Communicating with employees and partners is an important part of preparing for a downturn. Small companies should be transparent about the potential impact of a recession and work with employees to develop a plan to weather the storm.

Prepare to Act Fast and Make Difficult Decisions

In an economic slowdown, decisions must be made quickly. Being correctly prepared by putting in place the steps above will help a company remain agile when the time to execute comes. Preparing also means spending money, a luxury which becomes unavailable during a downturn. Do it while it’s time. There is also the chance that in the worst-case scenario, some unfortunate actions, such as layoffs, may be necessary. Being mentally ready for such decisions is absolutely necessary.

During the Downturn

When a downturn hits, the indicators will be pretty clear. Sales will slump quite quickly. But if the company prepared adequately, reacting will most likely be easier and the impact on the business will be less severe than without preparation.

Monitor Cash Burn Rate

First, monitoring the cash burn rate and the bank account balance is absolutely necessary. The last thing that a company wants is to run out of cash without sales to replenish the balance. To have visibility on cash burn rate, an online accounting and bookkeeping software such as QuickBooks Online is paramount.

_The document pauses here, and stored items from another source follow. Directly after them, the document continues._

Lemma block_count_witness :
  let m := mkMessage "user" ""
             (Some [mkAttachment "file" "Zm9v" None;
                    mkAttachment "image" "QUJD" None;
                    mkAttachment "image" "REVG" (Some "image/gif")]) in
  exists anthropicBlocks openAIBlocks,
    messageToAnthropicContent m = Blocks anthropicBlocks
    /\ messageToOpenAIContent m = Blocks openAIBlocks
    /\ length anthropicBlocks = 2 + 0
    /\ length openAIBlocks = length anthropicBlocks
    /\ anthropicBlocks <> [] /\ openAIBlocks <> [].
Proof.
  intros m. apply (block_count m). discriminate.
Defined.

(** With an empty text no text block is made: the content of a message
    with images is its image blocks and nothing else. *)
Theorem empty_text_gives_image_blocks_only :
  forall m : Message,
    imageAttachments m <> [] ->
    msg_content m = "" ->
    messageToAnthropicContent m
    = Blocks (collect attachmentToAnthropicImage (attachmentList m))
    /\ Forall (fun b => isAnthropicImage b = true)
              (collect attachmentToAnthropicImage (attachmentList m))
    /\ messageToOpenAIContent m
       = Blocks (collect attachmentToOpenAIImage (attachmentList m))
    /\ Forall (fun b => isOpenAIImage b = true)
              (collect attachmentToOpenAIImage (attachmentList m)).
Proof.
  intros m Hi Hc. pose proof (imageAttachments_not_nil m Hi) as Hh.
  split; [|split; [|split]].
  - rewrite (messageToAnthropicContent_blocks m Hh), Hc. simpl.
    now rewrite app_nil_r.
  - apply collect_anthropic_images.
  - rewrite (messageToOpenAIContent_blocks m Hh), Hc. reflexivity.
  - apply collect_openai_images.
Qed.

Lemma empty_text_gives_image_blocks_only_witness :
  let m := mkMessage "user" "" (Some [mkAttachment "image" "QUJD" None]) in
  messageToAnthropicContent m
  = Blocks [AnthropicImage (mkSource "image/png" "QUJD")]
  /\ messageToOpenAIContent m
     = Blocks [OpenAIImageUrl
                 (mkImageUrl "data:image/png;base64,QUJD" (Some DetailAuto))].
Proof.
  intros m.
  assert (imageAttachments m <> []) as Hi by discriminate.
  destruct (empty_text_gives_image_blocks_only m Hi eq_refl)
    as (HA & _ & HO & _).
  split; [exact HA|exact HO].
Defined.

(** Attachments that are not images never reach the content: it is
    the content of the message with its image attachments alone, and
    a message whose attachments are all of another type is formatted
    as its plain text. *)
Theorem other_attachments_are_ignored :
  forall m : Message,
    messageToAnthropicContent m
    = messageToAnthropicContent (withImageAttachmentsOnly m)
    /\ messageToOpenAIContent m
       = messageToOpenAIContent (withImageAttachmentsOnly m)
    /\ (Forall (fun a => att_type a <> "image") (attachmentList m) ->
        messageToAnthropicContent m = Plain (msg_content m)
        /\ messageToOpenAIContent m = Plain (msg_content m)).
Proof.
  intros m.
  pose proof (hasImageAttachments_withImageAttachmentsOnly m) as Hw.
  split; [|split].
  - destruct (hasImageAttachments m) eqn:Hh.
    + rewrite (messageToAnthropicContent_blocks m Hh).
      rewrite (messageToAnthropicContent_blocks _ Hw).
      rewrite attachmentList_withImageAttachmentsOnly.
      rewrite (collect_filter_anthropic (attachmentList m)).
      reflexivity.
    + rewrite (messageToAnthropicContent_plain m Hh).
      now rewrite (messageToAnthropicContent_plain _ Hw).
  - destruct (hasImageAttachments m) eqn:Hh.
    + rewrite (messageToOpenAIContent_blocks m Hh).
      rewrite (messageToOpenAIContent_blocks _ Hw).
      rewrite attachmentList_withImageAttachmentsOnly.
      rewrite (collect_filter_openai (attachmentList m)).
      reflexivity.
    + rewrite (messageToOpenAIContent_plain m Hh).
      now rewrite (messageToOpenAIContent_plain _ Hw).
  - intros Hall.
    assert (hasImageAttachments m = false) as Hh.
    { apply hasImageAttachments_false. unfold imageAttachments.
      induction (attachmentList m) as [|a l IH]; simpl; [reflexivity|].
      inversion Hall as [|? ? Ha Hl]; subst.
      destruct (isImage a) eqn:Ea.
      - apply isImage_true_iff in Ea. contradiction.
      - exact (IH Hl). }
    split.
    + exact (messageToAnthropicContent_plain m Hh).
    + exact (messageToOpenAIContent_plain m Hh).
Qed.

Reduce Prices While Maintaining Margins

If cost reduction initiatives were put in place but prices maintained, the business may enjoy a slight increase in margins before the slowdown. However, when the slowdown hits, the most important aspect is not to maintain prices but maintain sales volumes and acceptable margins. Reducing prices to pre-cost-reduction levels will boost sales, maybe just enough to maintain volumes and ultimately help go through the downturn. It is important to keep in mind that to be agile on pricing and have visibility on margins, electronic price lists are absolutely necessary. For more on price lists, read the articles on Creating and Maintaining Price Lists.


Slightly increasing the amount of inexpensive promotion like social media on online marketing will also have the effect of improving the volume of revenue with new customers, effectively maintaining sales. And while getting more business will help, building strong relationships with existing customers will ensure current revenue streams are kept at a relatively steady level.


In conclusion, recessions, downturns and slowdowns can be difficult times for small companies. But by correctly preparing before the downturn through built up cash reserves, reduced costs, adjusted business strategy, communication and mental preparation, small companies will do all in their power to be ready. And if companies take the right steps during the downturn, they will not only weather the challenge but come out stronger after. While it may be impossible to predict when a recession or downturn will happen, as being as prepared as possible will mitigate risks and maximize opportunities.